11. The solid state structure of the SRAM circuit of claim 10, wherein said second structure comprises:

a first heavily doped P-type silicon located over the third heavily doped N-type silicon;

a first lightly doped N-type silicon located on a layer above the first heavily doped P-type silicon;

and the second heavily doped P-type silicon is positioned on the upper layer of the first lightly doped N-type silicon.

12. The solid structure of SRAM circuit of claim 11, wherein a fifth layer of silicon oxide is disposed between said third heavily doped N-type silicon and said first heavily doped P-type silicon.

13. The solid structure of SRAM circuit of claim 12, wherein,

a sixth layer of silicon oxide on the fifth layer of silicon oxide on a first side of the intermediate region; the first heavily doped P-type silicon is on the fifth layer silicon oxide on the second side of the intermediate region;

a seventh layer of silicon oxide is arranged on the upper surface of the first heavily doped P-type silicon corresponding to the second side of the middle region; the thickness of the seventh layer of silicon oxide is the sum of the thicknesses of the first lightly doped N-type silicon and the second heavily doped P-type silicon which are required to be arranged;

The upper surface of the first heavily doped P-type silicon corresponding to the middle region is provided with the first lightly doped N-type silicon which is used as a channel region of the PMOS transistor structure;

and the upper surface of the first lightly doped N-type silicon is provided with the second heavily doped P-type silicon, and the second lightly doped P-type silicon is used as a drain region of the PMOS transistor structure.

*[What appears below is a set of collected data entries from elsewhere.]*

(** The leader then sends from the same index again, as long as it has no entry
    and no snapshot of term [-1], that is, as soon as it has a snapshot. *)
Lemma stale_hint_no_progress now peer (args : AppendEntriesArgs C) f rf rf' :
  aea_PrevLogIndex args < lastIncludedIndex f ->
  aea_PrevLogIndex args <= lastLogIndex f → aea_PrevLogTerm args ≠ -1 ->
  status rf = Leader → CurrentTerm rf = aea_Term args → CurrentTerm f <= CurrentTerm rf ->
  findLastIndexOfTerm rf (-1) = -1 ->
  nextIndex rf !! peer = Some (aea_PrevLogIndex args + 1) ->
  handleSendAppendEntries now peer args (fst (matchPrevLog args zeroAEReply f)) rf = Some rf' ->
  nextIndex rf' !! peer = nextIndex rf !! peer.
Proof.
  intros Hs Hl Ht Hst Hct Hle Hf Hn. rewrite (stale_hint _ _ Hs Hl Ht).
  unfold handleSendAppendEntries. rewrite decide_False by (intros [?|?]; congruence).
  destruct (stepDown now _ rf) as [rf1 b] eqn:E.
  unfold stepDown in E. cbn [fst aer_Term] in E. rewrite decide_True in E by lia.
  injection E as <- <-. cbn [fst aer_Success aer_XLen aer_XTerm aer_XIndex].
  rewrite (decide_False (P := 0 ≠ 0)) by lia. rewrite Hf, decide_True by done.
  unfold set_nextIndex. intros (l & [Hlt ->]%set_index_inv & [= <-])%bind_Some.
  cbn. rewrite Hn. by rewrite list_lookup_insert_eq.
Qed.

(** ** [Kill] and the applier *)

(** [Kill] sets the flag the applier tests, but leaves the condition variable
    alone: an applier that sleeps stays asleep. *)
Lemma Kill_no_signal rf : applyCond (Kill rf) = applyCond rf.
Proof. done. Qed.

(** ** A cluster of one *)

Lemma one_peer_never_stands now rnd timeout rf :
  peers rf = 1%nat → status rf = Follower ->
  status (fst (fst (ticker now rnd timeout rf))) = Follower.
Proof.
  intros Hp Hs. unfold ticker.
  repeat (case_decide; cbn [fst]); try done; cbn in *; lia.
Qed.
End RaftCorners.

(** ** Concrete runs *)

(** A follower that applied five commands and then receives an older snapshot:
    [lastApplied], meant only to grow, moves back to it. *)
Definition ahead : Raft Z :=
  no_peer <| Log := mkLogEntry None 0 :: replicate 5 (mkLogEntry (Some 7) 1) |>
          <| commitIndex := 5 |> <| lastApplied := 5 |>.

Example lastApplied_moves_back :
  lastApplied (fst (applyCommitted
    (fst (InstallSnapshot 0 (mkInstallSnapshotArgs 1 0 3 1 [Byte.x05]) zeroISReply ahead)))) = 3.
Proof. vm_compute. reflexivity. Qed.

(** While a snapshot is being sent to a peer that has nothing, the heartbeat of
    the same round reaches below the snapshot and carries the dummy entry. *)
Definition compacted : Raft Z :=
  mkRaft MakePersister 0 3 false 1 0 [mkLogEntry None 1] 1 1 false 0
    [false; true; true] Leader [2; 1; 1] [1; 0; 0] [Byte.x05] 1 1 false.

Example dummy_entry_sent :
  heartbeatWorker 2 compacted
  = Some (WorkerSend (mkAppendEntriesArgs 1 0 0 (-1) [mkLogEntry None 1] 1)).
Proof. vm_compute. reflexivity. Qed.

(** The peer takes it for a command, commits it and delivers it. *)
Example dummy_entry_delivered :
  let f := fst (AppendEntries 0 (mkAppendEntriesArgs 1 0 0 (-1) [mkLogEntry None 1] 1)
                  zeroAEReply (fresh_peer 2)) in
  snd (applyCommitted f) = ApplySend [mkApplyMsg true None 1 false [] 0 0].
Proof. vm_compute. reflexivity. Qed.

14. The solid structure of the SRAM circuit of claim 6, wherein said vertical ring channel structure comprises:

a plurality of high dielectric metal control gates HKMG, metal connection structures and connection slots formed on the NMOS transistor structure and the PMOS transistor structure;

a part of the metal connection structures are butted with the HKMG, and the other part of the metal connection structures are used as word lines WL and bit lines BL;

the connecting groove is arranged to connect a plurality of metal connecting structures.

15. A three-dimensional structure of an SRAM circuit, comprising: the structure of the NMOS transistors is arranged at the bottom layer, and the structure of the PMOS transistors is arranged above the structure of the NMOS transistors;

16. An electronic device comprising the three-dimensional structure of the SRAM circuit of any one of claims 6-14, or comprising the three-dimensional structure of the SRAM circuit of claim 15.